## Task to complete
From the first line of the records down to the one that holds "From S2P Require", transcribe each line exactly and add nothing.

··· Record excerpts

(* ===== verification/SyncInv.v ===== *)
(** * The invariant of the parallel walk

    A task matters to the others through its role: the owner of a node, in
    one of six stages, a bubbler on its way to a parent's counter, a reporter
    of an error, or nothing. The invariant speaks of the roles up to their
    order ([inv_perm]); each kind of step of [Sync.v] is shown to keep it. *)

From S2P Require Import Prelude Wire Tracked Meta Sync.

Inductive stage :=
  | Pre                        (* before [send_datamsg] has succeeded *)
  | Post                       (* sent, before the [switch] *)
  | Removing (p : nat)
  | IterWait
  | Iter (cs : list nat)       (* [cs]: the children not yet spawned *)
  | BubbleRm (p : nat).

Inductive role := Owner (n : nat) (st : stage) | Bubbler (n : nat) | Reporter | Idle.

#[global] Instance stage_eq_dec : EqDecision stage.
Proof. solve_decision. Defined.
#[global] Instance role_eq_dec : EqDecision role.
Proof. solve_decision. Defined.

Definition role_of (tk : task) : role :=
  match tk with
  | TCheck n | TSeqLoad n | TSeqIncr n _ | TSeqStore n _ _ | TSend n _ => Owner n Pre
  | TReport => Reporter
  | TSwitch n => Owner n Post
  | TRemove n p => Owner n (Removing p)
  | TIterWait n => Owner n IterWait
  | TIter n cs => Owner n (Iter cs)
  | TBubble n => Bubbler n
  | TBubbleRemove n p => Owner n (BubbleRm p)
  | TDone => Idle
  end.

Definition owner (r : role) : option nat := match r with Owner n _ => Some n | _ => None end.
Definition busy (rs : list role) : list nat := omap owner rs.

(** How many children of [n] are removed but not yet counted down. *)
Definition bubblers (n : nat) (rs : list role) : Z :=
  Z.of_nat (length (base.filter (fun r => r = Bubbler n) rs)).

Definition has_pending (g : shared) (n : nat) : Prop := is_Some (g_pending g !! n).
Definition sent (g : shared) (n : nat) : Prop := n ∈ ((g_sent g).*1).

(** An error has been seen. *)
Definition failing (rs : list role) (g : shared) : Prop := g_ok g = false \/ Reporter ∈ rs.

(** Not started, or on its way. *)
Definition fresh (rs : list role) (g : shared) (c : nat) : Prop := c ∉ busy rs /\ ~ has_pending g c.
Definition active (rs : list role) (g : shared) (c : nat) : Prop :=
  c ∈ busy rs \/ has_pending g c \/ failing rs g.

(** The scanned tree: every node ready, files without children, the root a
    directory. *)
Definition scanned (t : Tracked M) : Prop :=
  tree_wf t /\
  forall n nd, nodes t !! n = Some nd -> ready_ nd = true /\
    (m_ftype (meta nd) = directory \/ n <> 0%nat /\ m_ftype (meta nd) = regular /\ children_ nd = []).

Definition alive (g : shared) (n : nat) (nd : TrackedNode M) : Prop := nodes (g_tree g) !! n = Some nd.

Definition stage_ok (rs : list role) (g : shared) (n : nat) (st : stage) (nd : TrackedNode M) : Prop :=
  match st with
  | Pre => ~ sent g n /\ ~ has_pending g n
  | Post => sent g n /\ ~ has_pending g n
  | Removing p => sent g n /\ ~ has_pending g n /\ parent nd = Some p /\ children_ nd = []
  | IterWait => has_pending g n /\ bubblers n rs = 0 /\ forall c, c ∈ children_ nd -> fresh rs g c
  | Iter cs => has_pending g n /\ bubblers n rs = 0 /\ n ∈ g_locks g /\ NoDup cs /\
      (forall c, c ∈ cs -> c ∈ children_ nd /\ fresh rs g c) /\
      (forall c, c ∈ children_ nd -> c ∉ cs -> active rs g c)
  | BubbleRm p => g_pending g !! n = Some 0 /\ parent nd = Some p
  end.

Definition is_iter (st : stage) : bool := match st with IterWait | Iter _ => true | _ => false end.
Definition iterating (rs : list role) (n : nat) : Prop :=
  exists st, Owner n st ∈ rs /\ is_iter st = true.

(** A node on the map [pending] counts its children and those that are removed
    but not yet subtracted; when it has come to zero somebody removes the
    node; unless its children are being spawned they are on their way. *)
Definition pending_ok (rs : list role) (g : shared) (n : nat) (v : Z) : Prop :=
  sent g n /\
  exists nd, alive g n nd /\ v = zlen (children_ nd) + bubblers n rs /\
    (forall p, parent nd = Some p -> v = 0 -> Owner n (BubbleRm p) ∈ rs) /\
    (~ iterating rs n -> forall c, c ∈ children_ nd -> active rs g c).

(** Where a node can be that was sent and is still there. *)
Definition placed (rs : list role) (g : shared) (n : nat) : Prop :=
  has_pending g n \/ Owner n Post ∈ rs \/ (exists p, Owner n (Removing p) ∈ rs) \/
  n = 0%nat /\ 0%nat ∉ busy rs.

Record inv (t0 : Tracked M) (rs : list role) (g : shared) : Prop := mkInv {
  v_scanned : scanned (g_tree g);
  v_nodup : NoDup (busy rs);
  v_stage : forall n st, Owner n st ∈ rs -> exists nd, alive g n nd /\ stage_ok rs g n st nd;
  v_up : forall n nd p, alive g n nd -> parent nd = Some p ->
    n ∈ busy rs \/ has_pending g n -> has_pending g p;
  v_pending : forall n v, g_pending g !! n = Some v -> pending_ok rs g n v;
  v_bubble : forall n, Bubbler n ∈ rs -> has_pending g n;
  v_locks : forall n, n ∈ g_locks g -> exists cs, Owner n (Iter cs) ∈ rs;
  v_root : forall nd, alive g 0 nd ->
    active rs g 0 \/ children_ nd = [] /\ sent g 0;
  v_sent : NoDup (g_sent g).*1 /\
    (forall n, sent g n -> is_Some (nodes t0 !! n)) /\
    (forall n, is_Some (nodes t0 !! n) -> is_Some (nodes (g_tree g) !! n) \/ sent g n) /\
    (forall n nd, alive g n nd -> sent g n -> placed rs g n);
  v_origin : forall n nd, alive g n nd -> exists nd0, nodes t0 !! n = Some nd0 /\ parent nd0 = parent nd;
  v_order : forall l1 n l2 nd0 p, (g_sent g).*1 = l1 ++ n :: l2 -> nodes t0 !! n = Some nd0 ->
    parent nd0 = Some p -> p ∈ l1;
  v_small : forall n v, g_pending g !! n = Some v -> v < 2 ^ 64
}.

(** ** Roles up to order *)

Lemma busy_cons r rs : busy (r :: rs) = match owner r with Some n => n :: busy rs | None => busy rs end.
Proof. done. Qed.

Lemma elem_busy n rs : n ∈ busy rs <-> exists st, Owner n st ∈ rs.
Proof.
  unfold busy. rewrite list_elem_of_omap. split.
  - intros ([m st| | |] & Hin & [= ->]). by exists st.
  - intros [st Hin]. by exists (Owner n st).
Qed.

Lemma bubblers_cons n r rs :
  bubblers n (r :: rs) = (if decide (r = Bubbler n) then 1 else 0) + bubblers n rs.
Proof. unfold bubblers. rewrite filter_cons. case_decide; cbn [length]; lia. Qed.

Lemma bubblers_nonneg n rs : 0 <= bubblers n rs.
Proof. unfold bubblers. lia. Qed.

Lemma bubblers_0 n rs : bubblers n rs = 0 <-> Bubbler n ∉ rs.
Proof.
  induction rs as [|r rs IH]; [split; [intros _; apply not_elem_of_nil|done]|].
  rewrite bubblers_cons, not_elem_of_cons, <- IH. pose proof (bubblers_nonneg n rs).
  case_decide; split; intros; [lia|destruct_and!; congruence|split; [congruence|lia]|lia].
Qed.

Lemma busy_perm rs rs' : rs ≡ₚ rs' -> busy rs ≡ₚ busy rs'.
Proof. intros H. unfold busy. by rewrite H. Qed.

Lemma bubblers_perm n rs rs' : rs ≡ₚ rs' -> bubblers n rs = bubblers n rs'.
Proof. intros H. unfold bubblers. by rewrite H. Qed.

Lemma stage_ok_perm rs rs' g n st nd : rs ≡ₚ rs' -> stage_ok rs g n st nd -> stage_ok rs' g n st nd.
Proof.
  intros H. assert (forall c, fresh rs g c -> fresh rs' g c) as Hf.
  { intros c [H1 H2]. split; [|done]. by rewrite <- (busy_perm _ _ H). }
  assert (forall c, active rs g c -> active rs' g c) as Ha.
  { intros c. unfold active, failing. by rewrite (busy_perm _ _ H), H. }
  destruct st; cbn; rewrite <- ?(bubblers_perm n _ _ H); naive_solver.
Qed.

#[global] Instance inv_perm t0 : Proper ((≡ₚ) ==> (=) ==> impl) (inv t0).
Proof.
  intros rs rs' H g ? <- [I1 I2 I3 I4 I5 I6 I7 I8 (S1 & S2 & S3 & S4) I10 I11 I12].
  assert (busy rs ≡ₚ busy rs') as Hb by by apply busy_perm.
  split; try done.
  - by rewrite <- Hb.
  - intros n st Hin. rewrite <- H in Hin. destruct (I3 n st Hin) as (nd & ? & ?).
    exists nd. split; [done|]. by eapply stage_ok_perm.
  - intros n nd p. rewrite <- Hb. apply I4.
  - intros n v Hv. destruct (I5 n v Hv) as (? & nd & ? & ? & Hz & Hk). split; [done|]. exists nd.
    rewrite <- (bubblers_perm n _ _ H). split_and!; try done.
    + intros p. rewrite <- H. apply Hz.
    + intros Hi c Hc. unfold active, failing. rewrite <- Hb, <- H. apply Hk; [|done].
      intros (st & Hst & ?). apply Hi. exists st. by rewrite <- H.
  - intros n. rewrite <- H. apply I6.
  - intros n Hn. destruct (I7 n Hn) as [cs Hcs]. exists cs. by rewrite <- H.
  - intros nd Hnd. unfold active, failing. rewrite <- Hb, <- H. by apply I8.
  - split_and!; try done. intros n nd Hn Hs. unfold placed. rewrite <- Hb, <- H.
    destruct (S4 n nd Hn Hs) as [?|[?|[[p Hp]|?]]]; auto. right. right. left. exists p. by rewrite <- H.
Qed.
Lemma bubblers_zlen n v nd : g_pending g !! n = Some v -> alive g n nd -> role_of tk = Bubbler n ->
  1 <= v < 2 ^ 64.
Proof using Hgood.
  intros Hv Hn Hr. destruct Hgood as [Hinv _]. pose proof (v_small _ _ _ Hinv n v Hv).
  destruct (v_pending _ _ _ Hinv n v Hv) as (_ & nd' & _ & Hlen & _).
  cbn in Hlen. rewrite Hr, bubblers_hd in Hlen. pose proof (bubblers_nonneg n (map role_of rest)).
  pose proof (zlen_nonneg (children_ nd')). lia.
Qed.

End one_step.

Definition safe (rest : list task) (e : effect) : Prop :=
  match e with
  | Crash _ => False
  | Wait => True
  | Go ts g' => good (ts ++ rest) g'
  end.

Lemma safe_switch n rest g : good (TSwitch n :: rest) g -> safe rest (step_switch n g).
Proof using Hsmall.
  intros Hgood. pose proof Hgood as [Hinv Hid]. pose proof (v_scanned _ _ _ Hinv) as [Hwf Hkind].
  destruct (owner_alive _ _ _ Hgood n Post eq_refl) as (nd & Hn & _ & Hnp).
  unfold step_switch. rewrite (with_alive _ _ _ _ Hn).
  assert (g_pending g !! n = None) as Hnone.
  { destruct (g_pending g !! n) eqn:E; [|done]. destruct Hnp. by exists z. }
  destruct (Hkind n nd Hn) as [_ [Hdir|(Hn0 & Hreg & Hleaf)]].
  - rewrite Hdir, Hnone.
    assert (children_ nd <> [] \/ parent nd = None ->
      good (TIterWait n :: rest) (set_pending (<[n := zlen (children_ nd)]> (g_pending g)) g)) as Hexp.
    { intros Hex. split; [|done]. apply inv_expand; [done|done|by rewrite Hid|done]. }
    destruct (children_ nd) as [|c cs] eqn:Ec; [|apply Hexp; by left].
    destruct (parent nd) as [p|] eqn:Ep; [|apply Hexp; by right].
    split; [|done]. by eapply inv_removing.
  - rewrite Hreg. destruct (wf_parent _ Hwf n nd Hn Hn0) as (p & _ & Hp & _). rewrite Hp.
    split; [|done]. by eapply inv_removing.
Qed.

Lemma safe_bubble n rest g : good (TBubble n :: rest) g -> safe rest (step_bubble n g).
Proof using Hsmall.
  intros Hgood. pose proof Hgood as [Hinv Hid]. unfold step_bubble.
  destruct (v_bubble _ _ _ Hinv n) as [v Hv]; [by left|]. rewrite Hv.
  destruct (v_pending _ _ _ Hinv n v Hv) as (_ & nd & Hn & _).
  pose proof (bubblers_zlen _ _ _ Hgood n v nd Hv Hn eq_refl) as Hvb.
  assert (u64 (v - 1) = v - 1) as -> by (apply wrap_small; unfold fits; lia).
  destruct (Z.eqb_spec (v - 1) 0) as [Hz|Hz].
  - assert (v = 1) as -> by lia. rewrite (with_alive _ _ _ _ Hn).
    destruct (parent nd) as [p|] eqn:Ep; (split; [|done]).
    + eapply (inv_count _ _ 1); [done|done|done|]. right. split; [done|]. by exists p.
    + by eapply inv_count_root.
  - split; [|done]. eapply inv_count; [done|done|done|]. left. split; [lia|done].
Qed.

······

## Written solution
(* ===== verification/SyncInv.v ===== *)
(** * The invariant of the parallel walk

    A task matters to the others through its role: the owner of a node, in
    one of six stages, a bubbler on its way to a parent's counter, a reporter
    of an error, or nothing. The invariant speaks of the roles up to their
    order ([inv_perm]); each kind of step of [Sync.v] is shown to keep it. *)

From S2P Require Import Prelude Wire Tracked Meta Sync.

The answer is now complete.